On the other hand, the province of the Yemen, lying farther south of the Hejaz, has always refused to acknowledge the authority of Constantinople, and is practically independent. Lastly, at the southern end of the Arabian peninsula, the English have held possession of Aden since 1839, and have extended their authority, since the opening of the Suez Canal in 1869, over all the Hadramaut. All the sheiks of this part of Arabia along the southern coast, over whom the authority of Turkey was but remotely exercised and was practically non-existent, naturally accepted the protectorate of England without any difficulty, in return for the commercial facilities she brought them and the allowances she granted them, and in 1873 Turkey formally recognised the English possession of this coast.

On the eastern coast of the Arabian peninsula the territory of the Sultan of Oman, or Maskat, lying along the Persian Gulf, has been since the beginning of the nineteenth century under the authority of the Viceroy of India. This authority extends nowadays over all the territories lying between Aden and Mesopotamia, which are in consequence entirely under English sway.

Moreover, the English have proclaimed their protectorate over the Sheik of Koweit.

Koweit had been occupied by the British Navy after the Kaiser’s visit to Tangier, and thus Germany had been deprived of an outlet for her railway line from Anatolia to Baghdad. The Rev. S. M. Zwemer, in a book written some time ago, Arabia, the Birthplace of Islam, after showing the exceptional situation occupied by England in these regions, owned that British policy had ambitious designs on the Arabian peninsula and the lands round the Persian Gulf.

Since the outbreak of the war, Ottoman sovereignty has also lost the small Turkish province of Hasa, between Koweit and Maskat, inhabited entirely by Arabian tribes.
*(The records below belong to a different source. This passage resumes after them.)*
Definition post_solve : outcome report :=
  Completed
    {| assignments := filter (λ k, selected vals k) triples;
       results :=
         (λ k, {| m_student := k.1.1; m_supervisor := k.1.2; m_area := k.2;
                  m_student_choice := student_choice k.1.1 k.2 |})
         <$> filter (λ k, selected vals k) triples;
       total_satisfaction :=
         foldr Z.add 0
           ((λ k, satisfaction !!! k) <$> filter (λ k, selected vals k) triples);
       loads :=
         (λ supervisor, (supervisor, count supervisor, workload !!! supervisor))
         <$> supervisor_names;
       unmatched := filter (λ student, ¬ assigned student) student_names;
       supervisors_with_capacity :=
         (λ supervisor, (supervisor, workload !!! supervisor - Z.of_nat (count supervisor)))
         <$> filter (λ supervisor, Z.of_nat (count supervisor) < workload !!! supervisor)
               supervisor_names |}.

End PostSolve.

End Script.

(** ** Notions of the specification *)

(** The rank of an area in a preference sequence: the position of its first
    occurrence, counted from 0. *)
Fixpoint rank (area : cell) (prefs : list cell) : option nat :=
  match prefs with
  | [] => None
  | p :: rest => if decide (area = p) then Some 0%nat else S <$> rank area rest
  end.

Definition student_utility (r : option nat) : Z :=
  match r with
  | Some 0%nat => 10
  | Some 1%nat => 7
  | Some 2%nat => 5
  | _ => -10
  end.

Definition supervisor_utility (r : option nat) : Z :=
  match r with
  | Some 0%nat => 5
  | Some 1%nat => 4
  | Some 2%nat => 3
  | Some 3%nat => 2
  | Some 4%nat => 1
  | _ => -10
  end.

(** The sum of [f] over the members of a list. *)
Definition sum_over {A} (l : list A) (f : A → Z) : Z :=
  foldr (λ a acc, f a + acc) 0 l.

(** A solution with one variable set to 0. *)
Definition unselect (k : key) (sol : key → Z) : key → Z :=
  λ k', if decide (k' = k) then 0 else sol k'.

(** An edge is eligible when its area occurs in both preference sequences. *)
Definition eligible (wb : workbook) (k : key) : Prop :=
  k.2 ∈ student_preferences wb !!! k.1.1 ∧ k.2 ∈ supervisor_preferences wb !!! k.1.2.

(** ** Sample workbooks *)

Module Samples.

Definition nth_cell (l : list string) (i : nat) : cell :=
  from_option CStr CNull (l !! i).

(** A supervisor row from its name, workload and area cells, left to right;
    the cells not given are empty. *)
Definition supervisor (name : string) (load : Z) (l : list string) : supervisor_row :=
  {| sup_name := name; sup_workload := load;
     area1 := nth_cell l 0; area2 := nth_cell l 1; area3 := nth_cell l 2;
     area4 := nth_cell l 3; area5 := nth_cell l 4 |}.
The rebellion of the Sherif of Mecca against the temporal power of the Sultans of Mecca shows how important was the change that had taken place within the Arabian world, but also intimates that the repercussions of the war, after accelerating the changes that were already taking place in the relations between the Arabs and the Turks, must needs later on bring about an understanding or alliance between these two elements against any foreign dominion. In the same way, the encroachments of England upon Arabian territories have brought about a change in the relations between the Arabs and the English; in days of yore the Arabs, through ignorance or because they were paid to do so, more than once used English rifles against the Turks; but the recent Arabian risings against the British in Mesopotamia seem to prove that the Arabs have now seen their mistake, and have concluded that the English were deceiving them when they said the Caliphate was in danger.

Finally, in order to pave the way to a British advance from Mesopotamia to the Black Sea, England for a moment contemplated the formation of a Kurdistan, though a long existence in common and the identity of feelings and creed have brought about a deep union between the Kurds and the Turks, and a separation is contrary to the express wishes of both peoples.


It is a well-known fact that the descendants of Ali, the Prophet’s cousin, who founded the dynasty of the Sherifs, or Nobles, took the title of Emirs—i.e., Princes—of Mecca, and that the Emir of the Holy Places of Arabia had always to be recognised by the Sherif to have a right to bear the title of Caliph. This recognition of the Caliphs by the Sherifs was made public by the mention of the name of the Caliph in the Khoutba, or Friday prayer.

In consequence of political vicissitudes, the Emirs of Mecca successively recognised the Caliphs of Baghdad, the Sultans of Egypt until the conquest of Egypt by Selim I in 1517, and the Sultans of Turkey, whose sovereignty over the Holy Places has always been more or less nominal, and has hardly ever been effective over the Hejaz.